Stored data
(** [get_modbase_info_and_maybe_init]: the returned [Info] and the node as
    it is left ([None] when called without a node).  The model table is
    returned as well so that theorems can speak about the class counts. *)
Definition get_modbase_info_and_maybe_init
    (base_mod_params : list BaseModParams) (node : option NodeInfo)
  : outcome (Info * option NodeInfo * list ModelInfo) :=
  '(model_info, node1) ← load_all_params base_mod_params
                            (initial_model_info, node);
  let '(result, ctx) := collect_info model_info (bool_decide (is_Some node1)) in
  let node2 :=
    (fun n =>
       let o1 := count_of model_info 0 in
       let o2 := o1 + count_of model_info 1 in
       let o3 := o2 + count_of model_info 2 in
       mkNodeInfo (m_num_states n) [0; o1; o2; o3] ctx) <$> node1 in
  Ok (result, node2, model_info).

(** What the loop over the model parameters maintains: four entries, each
    counting at least the canonical class, and together no more classes
    than the node has states. *)
Definition load_inv (acc : list ModelInfo * option NodeInfo) : Prop :=
  length acc.1 = 4
  ∧ Forall (fun e => 1 <= base_counts e) acc.1
  ∧ ∀ n, acc.2 = Some n ->
      count_of acc.1 0 + count_of acc.1 1 + count_of acc.1 2 + count_of acc.1 3
      <= m_num_states n.

(** The index [params.motif_offset] lies inside [params.motif] or on its
    terminating zero, so that [params.motif[params.motif_offset]] is
    defined. *)
Definition indexable (p : BaseModParams) : Prop :=
  (0 <= motif_offset p <= Z.of_nat (length (motif p)))%Z.

(** The context base of a model is not a canonical base. *)
Definition bad_context_base (p : BaseModParams) : Prop :=
  ∃ c, string_at (motif p) (motif_offset p) = Ok c ∧ c ∉ allowed_bases.

(* ===================================================================== *)
(** * Part V: reads, chunks and the work of the three worker kinds *)
(* ===================================================================== *)

(** The fields of [Read] the node touches.  Reads are shared objects
    ([std::shared_ptr<Read>]): the node keeps them in a store and every
    queue, chunk and list below holds the store key of its read. *)
Record Read : Type := mkRead {
  seq : list ascii;
  base_mod_probs : list Z;              (* bytes, [uint8_t] *)
  num_modbase_chunks : nat;
  num_modbase_chunks_called : nat
}.

(** [RemoraChunk].  [source_read] is the weak pointer back to the read;
    the signal window and the encoded k-mers are inputs of the inference
    engine only and are left out. *)
Record RemoraChunk : Type := mkChunk {
  source_read : nat;
  context_hit : nat;
  scores : list float32
}.

(** A contiguous two-dimensional float tensor: what [call_chunks] returns
    after [to(torch::kFloat32)], addressed through its raw data pointer. *)
Record Tensor : Type := mkTensor {
  row_size : nat;                       (* [results.size(1)] *)
  tensor_data : list float32
}.

(** ** The expander: [runner_worker_thread] *)

(** The loop that writes the canonical entry of every position.  Returns
    the buffer as the loop leaves it and how the loop ended. *)
Fixpoint init_loop (ni : NodeInfo) (rest : list ascii) (i : nat)
    (probs : list Z) : list Z * outcome () :=
  match rest with
  | [] => (probs, Ok ())
  | c :: rest' =>
      let base_id := BASE_IDS c in
      if decide (base_id < 0)%Z
      then (probs, Throw "Invalid character in sequence.")
      else
        match
          off ← of_option (m_base_prob_offsets ni !! Z.to_nat base_id);
          v ← canonical_init_value;
          vec_store probs (i * m_num_states ni + off) v
        with
        | Ok probs' => init_loop ni rest' (S i) probs'
        | Throw msg => (probs, Throw msg)
        | Undefined => (probs, Undefined)
        end
  end.

(** The block [base_mod_probs_init]. *)
Definition init_base_mod_probs (ni : NodeInfo) (r : Read)
  : Read * outcome () :=
  let probs0 :=
    vec_resize (base_mod_probs r) (length (seq r) * m_num_states ni) 0%Z in
  let '(probs, res) := init_loop ni (seq r) 0 probs0 in
  (mkRead (seq r) probs (num_modbase_chunks r) (num_modbase_chunks_called r),
   res).

(** [num_modbase_chunks = 0; num_modbase_chunks_called = 0]. *)
Definition reset_counters (r : Read) : Read :=
  mkRead (seq r) (base_mod_probs r) 0 0.

(** The chunks built from the motif hits of one model. *)
Definition make_chunks (id : nat) (context_hits : list nat)
  : list RemoraChunk :=
  (fun hit => mkChunk id hit []) <$> context_hits.

(** [++read->num_modbase_chunks], once per chunk built. *)
Definition count_chunks (n : nat) (r : Read) : Read :=
  mkRead (seq r) (base_mod_probs r) (num_modbase_chunks r + n)
         (num_modbase_chunks_called r).

(** ** The dispatcher: [caller_worker_thread] and [call_current_batch] *)

(** The loop [push_chunks]: move chunks from the front of the request
    queue to the batch until the batch has [batch_size] chunks or the
    queue is empty. *)
Fixpoint push_chunks (batch_size : nat) (batched queue : list RemoraChunk)
  : list RemoraChunk * list RemoraChunk :=
  match queue with
  | [] => (batched, [])
  | chunk :: queue' =>
      if decide (length batched = batch_size) then (batched, queue)
      else push_chunks batch_size (batched ++ [chunk]) queue'
  end.
(** X14: an event-loop tick fails (its exception is caught and logged)
    exactly when every entry of the history, if any, is older than
    [snapshotHistoryMillis] at [now]; in every other case it logs nothing
    and appends one snapshot dated [now] to the pruned history. *)
Theorem eventLoop_tick_fails_iff_all_old {R : Rounding} (w : World) (now : Z) :
  let history := eventLoopSnapshots (self w) in
  let w' := exec (OpSnapshotEventLoop now) w in
  (logged w' <> logged w <-> Forall (is_old (snapshotHistoryMillis (self w)) now) history)
  /\ (logged w' = logged w ->
      exists s,
        eventLoopSnapshots (self w') =
          _pruneSnapshots (snapshotHistoryMillis (self w)) history now ++ [s]
        /\ el_createdAt s = now).
Proof.
  intros history w'. unfold w', history.
  destruct (last (_pruneSnapshots (snapshotHistoryMillis (self w))
                    (eventLoopSnapshots (self w)) now)) as [e|] eqn:Hl.
  - rewrite (exec_eventLoop_ok _ _ _ Hl). simpl. split.
    + split; [intros Hneq; now contradiction Hneq|].
      intros Hold. apply prune_nil_iff in Hold.
      change (@_pruneSnapshots EventLoopSnapshot el_HasCreatedAt
                (snapshotHistoryMillis (self w)) (eventLoopSnapshots (self w)) now = [])
        in Hold.
      rewrite Hold in Hl. discriminate Hl.
    + intros _. eexists. split; [reflexivity | apply eventLoopSnapshot_of_createdAt].
  - rewrite (exec_eventLoop_fail _ _ Hl). simpl. split.
    + split.
      * intros _. apply last_None in Hl. now apply prune_nil_iff in Hl.
      * intros _. apply cons_neq_self.
    + intros Heq. now apply cons_neq_self in Heq.
Qed.

Lemma eventLoop_tick_fails_iff_all_old_witness :
  let w := execs [OpStart 0 (inr (measured 0)) false 0 None] (init default_options) in
  exists s,
    eventLoopSnapshots (self (exec (OpSnapshotEventLoop 500) w)) =
      _pruneSnapshots (snapshotHistoryMillis (self w)) (eventLoopSnapshots (self w)) 500 ++ [s]
    /\ el_createdAt s = 500.
Proof.
  intros w.
  destruct (eventLoop_tick_fails_iff_all_old w 500) as [_ Happ].
  apply Happ. reflexivity.
Defined.

(** * Properties of the Session *)

Module SessionFacts.
Import Session.
Lemma create_loop_reads (cid : pyobj) (rows : list (gmap string string))
    (s : st W event) :
  reads (trace (for_each rows (create_one api cid) s).2) = reads (trace s).
Proof.
  revert s. induction rows as [|item rows IH]; intros s; [reflexivity|].
  cbn [for_each]. unfold bind at 1.
  pose proof (create_one_reads cid item s) as H1.
  destruct (create_one api cid item s) as [[[]|e|code] s1]; simpl in H1;
    [rewrite IH|simpl|simpl]; exact H1.
Qed.

(** X14. A run with a configured identity that is on the page of the
    listing, a readable csv file whose rows have the six columns and a
    service that fails as documented runs to its end: the file is read
    once, every record ends in one outcome line, the last line printed
    is the closing one and the script returns normally. *)
Theorem main_completes (c : Z) (s : st W event) (page : pyobj) (w1 w2 : W)
    (ids : list Z) (rows : list (gmap string string)) :
  get_clients api 300 0 (world s) = (Returns page, w1) ->
  listed_ids page = Some ids -> c ∈ ids ->
  csv_DictReader api TAG_CSV_FILENAME w1 = (Returns rows, w2) ->
  Forall has_tag_columns rows ->
  raises_as_documented api ->
  exists os before s',
    main api (Some c) s = (Ok tt, s')
    /\ trace s' = before ++ [Print Blank; Print Done]
    /\ outcomes (trace s') = outcomes (trace s) ++ os
    /\ length os = length rows
    /\ reads (trace s') = reads (trace s) ++ [TAG_CSV_FILENAME].
Proof.
  intros Hget Hids Hc Hread Hrows Hdoc.
  rewrite (main_explicit_run api c s page w1 ids Hget Hids).
  rewrite bool_decide_eq_true_2 by assumption.
  unfold import_rows. unfold bind at 1. unfold read_csv_file, api_call.
  cbn [world trace]. rewrite Hread. cbn [res_of_reply].
  unfold bind at 1. unfold emit at 1. cbn [world trace].
  unfold bind at 1.
  match goal with
  | |- context [for_each rows _ ?s0] =>
      destruct (create_loop_run api (PInt c) rows s0 Hrows Hdoc)
        as (s2 & os & E & Ho & Hl);
      pose proof (create_loop_reads (PInt c) rows s0) as Hr
  end.
  rewrite E in Hr |- *. simpl in Hr.
  exists os, (trace s2). eexists. split.
  { unfold bind, emit. simpl. reflexivity. }
  split; [simpl; now rewrite <- app_assoc|].
  split.
  { simpl. rewrite !tag_outcomes_app, Ho. simpl.
    rewrite !tag_outcomes_app. simpl. now rewrite !app_nil_r. }
  split; [exact Hl|].
  simpl. rewrite !tag_reads_app, Hr. simpl.
  rewrite !tag_reads_app. simpl. now rewrite !app_nil_r.
Qed.
(** * The cleaning pipeline of [app.py] ([clean_data])

    A shallow embedding of [clean_data] (app.py, lines 26-83) and of the
    pandas operations it calls, followed by the properties of the pipeline.

    Modelling conventions.
    - A [DataFrame] is the ordered list of its columns; a column ([Series])
      carries its label, its storage type ([dtype]) and its cells.  The
      embedding starts from the frame returned by [pd.read_csv] /
      [pd.read_excel]; reading the file itself is not modelled.
    - Text cells and text labels are byte strings (UTF-8).  The labels of a
      [DataFrame] are texts, as [pd.read_csv] gives them; a frame in which a
      label may be a number, as [pd.read_excel] gives it for a numeric
      header cell, is a [LabelledFrame] ([clean_data_labelled]).
    - A finite [float64] cell carries the rational it stands for ([VFloat]);
      the two infinities are cells of their own ([VInf]); the sign of zero is
      not modelled.  An integer cell is an unbounded integer; the storage
      type records whether the column is [int64] or [uint64], and no
      arithmetic of the pipeline ever writes an integer cell.  Reading an
      integer as a float ([as_float]) is exact.
    - The mean of a column is computed by pandas in [float64] arithmetic,
      which rounds, overflows and yields NaN; it is a parameter of the
      development ([float_mean]), of which only the fact that a sum over
      both infinities is NaN is assumed.
    - NaN, NaT and None are one cell, [NA].
    - [df[col].fillna(v, inplace=True)] updates the column of [df], as it
      does in the pandas versions without copy-on-write.
    - Parsing a text as a number and parsing a cell as a date are functions
      of pandas; they are parameters of the development too ([Pandas]). *)

From Stdlib Require Import Ascii QArith Qcanon.
From stdpp Require Import base numbers sorting strings gmap option list.

Local Close Scope Q_scope.
Local Close Scope Qc_scope.
Local Open Scope string_scope.
Local Open Scope list_scope.
Local Open Scope nat_scope.

(** ** Data model *)

Inductive dtype := Int64 | UInt64 | Float64 | Bool | Datetime64 | Object.

Inductive cell :=
  | NA                 (* NaN / NaT / None *)
  | VInt (z : Z)
  | VFloat (q : Qc)    (* a finite float *)
  | VInf (neg : bool)  (* inf, and -inf when [neg] *)
  | VBool (b : bool)
  | VTime (t : Z)      (* a Timestamp, in nanoseconds since the epoch *)
  | VStr (s : string).

Record Series := mkSeries {
  name : string;
  sdtype : dtype;
  values : list cell
}.

Abbreviation DataFrame := (list Series).

Global Instance dtype_eq_dec : EqDecision dtype.
Proof. solve_decision. Defined.
Global Instance cell_eq_dec : EqDecision cell.
Proof. solve_decision. Defined.
Global Instance Series_eq_dec : EqDecision Series.
Proof. solve_decision. Defined.

Definition columns (df : DataFrame) : list string := fmap name df.

(** ** Exceptions *)

Inductive pyexn := ValueError | TypeError | AttributeError | KeyError.

Inductive result (A : Type) :=
  | Ok (a : A)
  | Raise (e : pyexn).
Arguments Ok {A} a.
Arguments Raise {A} e.

Definition bind {A B} (r : result A) (k : A → result B) : result B :=
  match r with
  | Ok a => k a
  | Raise e => Raise e
  end.

Notation "x <- r ;; k" := (bind r (λ x, k))
  (at level 100, r at next level, right associativity).

Global Instance pyexn_eq_dec : EqDecision pyexn.
Proof. solve_decision. Defined.
Global Instance result_eq_dec `{EqDecision A} : EqDecision (result A).
Proof. solve_decision. Defined.

(** ** Header mapping (lines 36-45) *)

(* a string literal is the sequence of its UTF-8 bytes: "°" is C2 B0 *)
Definition header_mapping : gmap string string :=
  list_to_map
    [ ("Sample_ID", "Sample ID");
      ("Test_Date", "Test Date");
      ("Temp (°C)", "Temperature (°C)");
      ("Result_Value", "Result Value") ].

(* [header_mapping.get(h, h)] *)
Definition mapped (m : gmap string string) (h : string) : string :=
  default h (m !! h).

(* [df.rename(columns=m, inplace=True)] *)
Definition rename (m : gmap string string) (df : DataFrame) : DataFrame :=
  fmap (λ c, mkSeries (mapped m (name c)) (sdtype c) (values c)) df.

(** ** Text helpers *)

(* [str.lower] on the bytes of a label: A-Z become a-z.  The bytes of a
   non-ASCII character are all above 127 and its lower-case form never
   contains one of the letters d, a, t, e, so the test of line 49 is
   decided by the ASCII bytes alone. *)
Definition lower_ascii (a : ascii) : ascii :=
  let n := nat_of_ascii a in
  if Nat.leb 65 n && Nat.leb n 90 then ascii_of_nat (n + 32) else a.

Fixpoint lower (s : string) : string :=
  match s with
  | EmptyString => EmptyString
  | String a s' => String (lower_ascii a) (lower s')
  end.

Fixpoint is_prefix (p s : string) : bool :=
  match p, s with
  | EmptyString, _ => true
  | String a p', String b s' => bool_decide (a = b) && is_prefix p' s'
  | String _ _, EmptyString => false
  end.

(* [p in s] *)
Fixpoint contains (p s : string) : bool :=
  is_prefix p s ||
  match s with
  | EmptyString => false
  | String _ s' => contains p s'
  end.

(* ["date" in col.lower()] (line 49) *)
Definition is_date_column (col : string) : bool := contains "date" (lower col).

(** ** Access to the columns of a frame *)

(* [df[col]]: the columns labelled [col]; one of them gives a Series, several
   give a DataFrame *)
Definition getitem (df : DataFrame) (col : string) : list Series :=
  filter (λ c, name c = col) df.

(* [df[col] = s], for a label that is present *)
Definition setitem (df : DataFrame) (col : string) (s : Series) : DataFrame :=
  fmap (λ c, if decide (name c = col) then s else c) df.

(* [for col in cols: body] on the frame *)
Fixpoint for_each {K F} (cols : list K) (body : K → F → result F) (df : F)
  : result F :=
  match cols with
  | [] => Ok df
  | col :: rest => df' <- body col df ;; for_each rest body df'
  end.

(* [df.select_dtypes(include=["object"]).columns] *)
Definition select_dtypes_object (df : DataFrame) : list string :=
  columns (filter (λ c, sdtype c = Object) df).

(** ** Parsing done by pandas *)

(* "12", "0.5", and "inf" or "-inf" *)
Inductive number := NInt (z : Z) | NFloat (q : Qc) | NInf (neg : bool).

(* a float that is not NaN *)
Inductive float64 := Finite (q : Qc) | Infinity (neg : bool).

Global Instance number_eq_dec : EqDecision number.
Proof. solve_decision. Defined.
Global Instance float64_eq_dec : EqDecision float64.
Proof. solve_decision. Defined.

__WHAT THE TASK ASKS__
Report the number of lines in the entries above that include the string "mapped". Give nothing but the number.

__YOUR RESPONSE__
2